The rankings still put the phones well within federal guidelines and rules.
The FCC's cell phone radiation standards closely follow the 1992 recommendations of the IEEE (Institute of Electrical and Electronics Engineers). These standards allow 20 times more radiation to penetrate the head than the rest of the body and do not account for risks to children.
FCC standards limit the radiation absorbed by a cell phone user's brain and body to a specific SAR (absorption rate), measured by the amount of the phone's radiation energy (in watts, W) absorbed per kilogram of tissue (W/kg).
Current FCC regulations permit SAR levels of up to 1.6 W/kg for partial body (head) exposure, 0.08 W/kg for whole-body exposure and 4 W/kg for exposure to the hands, wrists, feet and ankles.

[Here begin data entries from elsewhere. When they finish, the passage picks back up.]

Lemma period_graph_has_node df p :
  In p (map Row.period (rows (data df))) ->
  is_empty (nodes (period_graph df p)) = false.
Proof.
  intros Hp. apply in_map_iff in Hp. destruct Hp as (r & Hper & Hr).
  assert (Hn : In (Row.source r) (nodes (period_graph df p))).
  { apply (from_pandas_edgelist_built _ _). exists r. split; [|left; reflexivity].
    rewrite rows_select. apply filter_In. split; [exact Hr|].
    rewrite Hper. apply String.eqb_refl. }
  destruct (nodes (period_graph df p)); [destruct Hn|reflexivity].
Qed.

(** X11: On a dataset whose table has no rows analyze_network raises
    ValueError ('No objects to concatenate', from pd.concat of an empty
    list); whenever it returns, the dataset has rows and the returned table
    has at least one row. *)
Theorem analyze_network_no_rows df :
  (is_empty (rows (data df)) = true ->
   analyze_network clos betw dist df
   = Err (ValueError "No objects to concatenate"))
  /\ (forall table,
        analyze_network clos betw dist df = Ok table ->
        is_empty (rows (data df)) = false /\ is_empty table = false).
Proof.
  rewrite analyze_network_periods. cbn zeta. split.
  - intros H. rewrite sorted_unique_empty.
    destruct (rows (data df)); [reflexivity|discriminate].
  - intros table.
    destruct (sorted_unique String.compare (map Row.period (rows (data df))))
      as [|p ps] eqn:Hps; [discriminate|].
    cbn [is_empty]. intros [= <-]. split.
    + destruct (rows (data df)); [discriminate|reflexivity].
    + assert (Hp : In p (map Row.period (rows (data df)))).
      { apply sorted_unique_in. rewrite Hps. left. reflexivity. }
      apply period_graph_has_node in Hp. cbn [flat_map].
      unfold metrics_rows at 1.
      destruct (nodes (period_graph df p)); [discriminate|reflexivity].
Qed.

(** ** The table of analyze_network *)

Lemma weighted_sum_zero_total G (q : edge -> bool) :
  (forall upd e, q (update_edge upd e) = q e) ->
  fgt0 (total_weight G) = false ->
  feq (py_sum (map (fun e => get_weight (Fin 1) (edge_data e))
                   (filter q (adj (normalized G)))))
      (Fin 0).
Proof.
  intros Hq Hz. unfold normalized. cbn [adj].
  rewrite (in_edges_update (weight_update (total_weight G)) q
             (get_weight (Fin 1))) by apply Hq.
  apply py_sum_zeros. intros e _.
  cbn [weight_update get_weight Edge.weight]. unfold normalize.
  rewrite Hz. reflexivity.
Qed.

Lemma fadd_zero x y : feq x (Fin 0) -> feq y (Fin 0) -> feq (fadd x y) (Fin 0).
Proof.
  destruct x as [a| | |], y as [b| | |]; cbn [feq fadd]; try contradiction.
  intros -> ->. reflexivity.
Qed.

Lemma period_graph_total df p : fgt0 (total_weight (period_graph df p)) = false.
Proof.
  apply no_qty_total; apply from_pandas_edgelist_shape.
Qed.

(** X12: Every row of every table analyze_network returns has Degree, Out
    Degree and In Degree equal to 0 and Vulnerability 0: the graphs are built
    with the attribute 'weight' (or none), never 'qty', so the total of line
    64 of metrics.py is 0. *)
Theorem analyze_network_all_zero df table :
  analyze_network clos betw dist df = Ok table ->
  Forall (fun row =>
            feq (Degree row) (Fin 0)
            /\ (exists o, Out_Degree row = Some o /\ feq o (Fin 0))
            /\ (exists i, In_Degree row = Some i /\ feq i (Fin 0))
            /\ Vulnerability row = Fin 0)
         table.
Proof.
  rewrite analyze_network_periods. cbn zeta.
  destruct (is_empty _); [discriminate|]. intros H. injection H as <-.
  apply Forall_forall. intros row Hrow. apply in_flat_map in Hrow.
  destruct Hrow as (p & _ & Hrow). unfold metrics_rows in Hrow.
  apply in_map_iff in Hrow. destruct Hrow as (n & <- & _).
  cbn [Degree Out_Degree In_Degree Vulnerability].
  pose proof (period_graph_total df p) as Hz.
  pose proof (weighted_sum_zero_total _ (fun e => edge_src e =? n)
                (fun _ _ => eq_refl) Hz) as Hout.
  pose proof (weighted_sum_zero_total _ (fun e => edge_dst e =? n)
                (fun _ _ => eq_refl) Hz) as Hin.
  fold (out_degree (normalized (period_graph df p)) n) in Hout.
  fold (in_degree (normalized (period_graph df p)) n) in Hin.
  split; [|split; [|split]].
  - unfold degree. cbn [directed normalized].
    rewrite period_graph_directed. apply fadd_zero; assumption.
  - eexists. split; [reflexivity|exact Hout].
  - eexists. split; [reflexivity|exact Hin].
  - unfold vulnerability_formula.
    destruct (in_degree _ n) as [x| | |]; try contradiction.
    cbn [feq] in Hin. unfold fne0. apply Qeq_bool_iff in Hin. rewrite Hin.
    reflexivity.
Qed.

Lemma metrics_rows_keys G p :
  table_keys (metrics_rows clos betw dist G p) = map (pair p) (nodes G).
Proof.
  unfold table_keys, metrics_rows. rewrite map_map. reflexivity.
Qed.

Lemma table_keys_flat_map (f : string -> Graph) ps :
  table_keys (flat_map (fun p => metrics_rows clos betw dist (f p) p) ps)
  = flat_map (fun p => map (pair p) (nodes (f p))) ps.
Proof.
  unfold table_keys. induction ps as [|p ps IH]; [reflexivity|].
  cbn [flat_map]. rewrite map_app, IH. f_equal. apply metrics_rows_keys.
Qed.

Lemma NoDup_map_pair (p : string) (l : list node) :
  NoDup l -> NoDup (map (pair p) l).
Proof.
  induction 1 as [|n l Hn _ IH]; cbn [map]; constructor; [|exact IH].
  intros Hin. apply in_map_iff in Hin. destruct Hin as (n' & Heq & Hn').
  injection Heq as ->. contradiction.
Qed.

Lemma NoDup_blocks (f : string -> list node) ps :
  NoDup ps -> (forall p, NoDup (f p)) ->
  NoDup (flat_map (fun p => map (pair p) (f p)) ps).
Proof.
  intros Hps Hf. induction Hps as [|p ps Hp _ IH]; [constructor|].
  cbn [flat_map]. apply NoDup_app.
  - apply NoDup_map_pair, Hf.
  - exact IH.
  - intros k Hk Hk'. apply in_map_iff in Hk. destruct Hk as (n & <- & _).
    apply in_flat_map in Hk'. destruct Hk' as (p' & Hp' & Hin).
    apply in_map_iff in Hin. destruct Hin as (n' & Heq & _).
    injection Heq as -> _. contradiction.
Qed.

Lemma blocks_sorted (f : string -> list MetricsRow) ps :
  ascending ps ->
  (forall p row, In row (f p) -> Period row = p) ->
  StronglySorted period_le (map Period (flat_map f ps)).
Proof.
  intros Hps Hf. induction Hps as [|p ps Hs IH Hp]; [constructor|].
  cbn [flat_map]. rewrite map_app.
  assert (Hrest : Forall (fun q => String_as_OT.lt p q)
                         (map Period (flat_map f ps))).
  { apply Forall_forall. intros q Hq. apply in_map_iff in Hq.
    destruct Hq as (row & <- & Hrow). apply in_flat_map in Hrow.
    destruct Hrow as (p' & Hp' & Hrow). rewrite (Hf p' row Hrow).
    rewrite Forall_forall in Hp. apply Hp, Hp'. }
  assert (Hblock : Forall (fun q => q = p) (map Period (f p))).
  { apply Forall_forall. intros q Hq. apply in_map_iff in Hq.
    destruct Hq as (row & <- & Hrow). apply (Hf p row Hrow). }
  induction Hblock as [|q l Hq Hl IHl]; [exact IH|].
  cbn [app]. constructor; [exact IHl|].
  apply Forall_app. split.
  - clear -Hq Hl. subst q. induction Hl; constructor; auto.
    left. symmetry. assumption.
  - subst q. eapply Forall_impl; [|exact Hrest]. intros a Ha. right. exact Ha.
Qed.

(** X13: The table of analyze_network has exactly one row per (period, node)
    pair such that some row of that period has the node as source or target,
    and its periods appear in ascending order. *)
Theorem analyze_network_keys df table :
  analyze_network clos betw dist df = Ok table ->
  NoDup (table_keys table)
  /\ (forall p n,
        In (p, n) (table_keys table)
        <-> exists r, In r (rows (data df))
                      /\ Row.period r = p
                      /\ (Row.source r = n \/ Row.target r = n))
  /\ StronglySorted period_le (map Period table).
Proof.
  rewrite analyze_network_periods. cbn zeta.
  destruct (is_empty _); [discriminate|]. intros H. injection H as <-.
  rewrite table_keys_flat_map. split; [|split].
  - apply NoDup_blocks.
    + apply ascending_NoDup, sorted_unique_ascending.
    + intros p. apply (from_pandas_edgelist_built _ _).
  - intros p n. rewrite in_flat_map. split.
    + intros (p' & _ & Hin). apply in_map_iff in Hin.
      destruct Hin as (n' & Heq & Hn). injection Heq as -> ->.
      apply (from_pandas_edgelist_built _ _) in Hn.
      destruct Hn as (r & Hr & Hends). rewrite rows_select in Hr.
      apply filter_In in Hr. destruct Hr as (Hr & Hp).
      apply String.eqb_eq in Hp. exists r. auto.
    + intros (r & Hr & <- & Hends). exists (Row.period r). split.
      * apply sorted_unique_in, in_map, Hr.
      * apply in_map. apply (from_pandas_edgelist_built _ _).
        exists r. split; [|exact Hends].
        rewrite rows_select. apply filter_In. split; [exact Hr|].
        apply String.eqb_refl.
  - apply blocks_sorted; [apply sorted_unique_ascending|].
    intros p row Hrow. unfold metrics_rows in Hrow.
    apply in_map_iff in Hrow. destruct Hrow as (n & <- & _). reflexivity.
Qed.
End NetworkTable.

Lemma analyze_network_no_rows_witness :
  analyze_network no_centrality no_centrality no_centrality no_rows
  = Err (ValueError "No objects to concatenate").
Proof.
  apply (proj1 (analyze_network_no_rows
                  no_centrality no_centrality no_centrality no_rows)).
  reflexivity.
Defined.

(** ** What calculate_node_metrics reads *)

Lemma map_result_ext {A B : Type} (f g : A -> result B) l :
  (forall a, f a = g a) -> map_result f l = map_result g l.
Proof.
  intros H. induction l as [|a l IH]; [reflexivity|].
  cbn [map_result]. rewrite H, IH. reflexivity.
Qed.

Lemma zip_with_ext {A B C : Type} (f g : A -> B -> C) l m :
  (forall a b, f a b = g a b) -> zip_with f l m = zip_with g l m.
Proof.
  intros H. revert m. induction l as [|a l IH]; intros [|b m];
    cbn [zip_with]; try reflexivity.
  rewrite H, IH. reflexivity.
Qed.

Section ReadsQty.
Variables clos betw dist : Graph -> node -> float.

(** The call in one expression, directed or not. *)
Lemma calculate_node_metrics_eq G p :
  calculate_node_metrics clos betw dist G p
  = (vulnerability <-
       map_result
         (fun n => vulnerability_of
                     (if directed G
                      then Some (in_degree (normalized G) n) else None))
         (nodes G) ;;
     Ok (zip_with
           (fun n vul =>
              mkMetrics p n (degree (normalized G) n)
                (if directed G
                 then Some (out_degree (normalized G) n) else None)
                (if directed G
                 then Some (in_degree (normalized G) n) else None)
                vul (clos (annotated G) n) (betw (annotated G) n)
                (dist (annotated G) n))
           (nodes G) vulnerability,
         annotated G)).
Proof.
  unfold calculate_node_metrics. rewrite set_weights_ok. cbn [bind].
  fold (normalized G). cbn [directed nodes normalized].
  destruct (map_result _ (nodes G)) as [vul|e]; [|reflexivity].
  cbn [bind]. rewrite set_inv_weights_ok. reflexivity.
Qed.

Variable upd : Edge.t -> Edge.t.
Hypothesis upd_qty : forall d, Edge.qty (upd d) = Edge.qty d.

The BlackBerry Bold 9700 scores an overall 1.55 SAR in the new rankings. The Motorola Droid came in at 1.50 while the LG Chocolate scored a 1.46, the Nexus One ranked a 1.39 and the Apple iPhone 3G scored a 1.19.
"We at Environmental Working Group can't be pried from our cell phones. But we're troubled by recent studies that have found significantly higher risks for brain and salivary gland tumors among people using cell phones for 10 years or longer," the EWG said in a statement.
The EWG also admitted that more research on the controversial topic is crucial.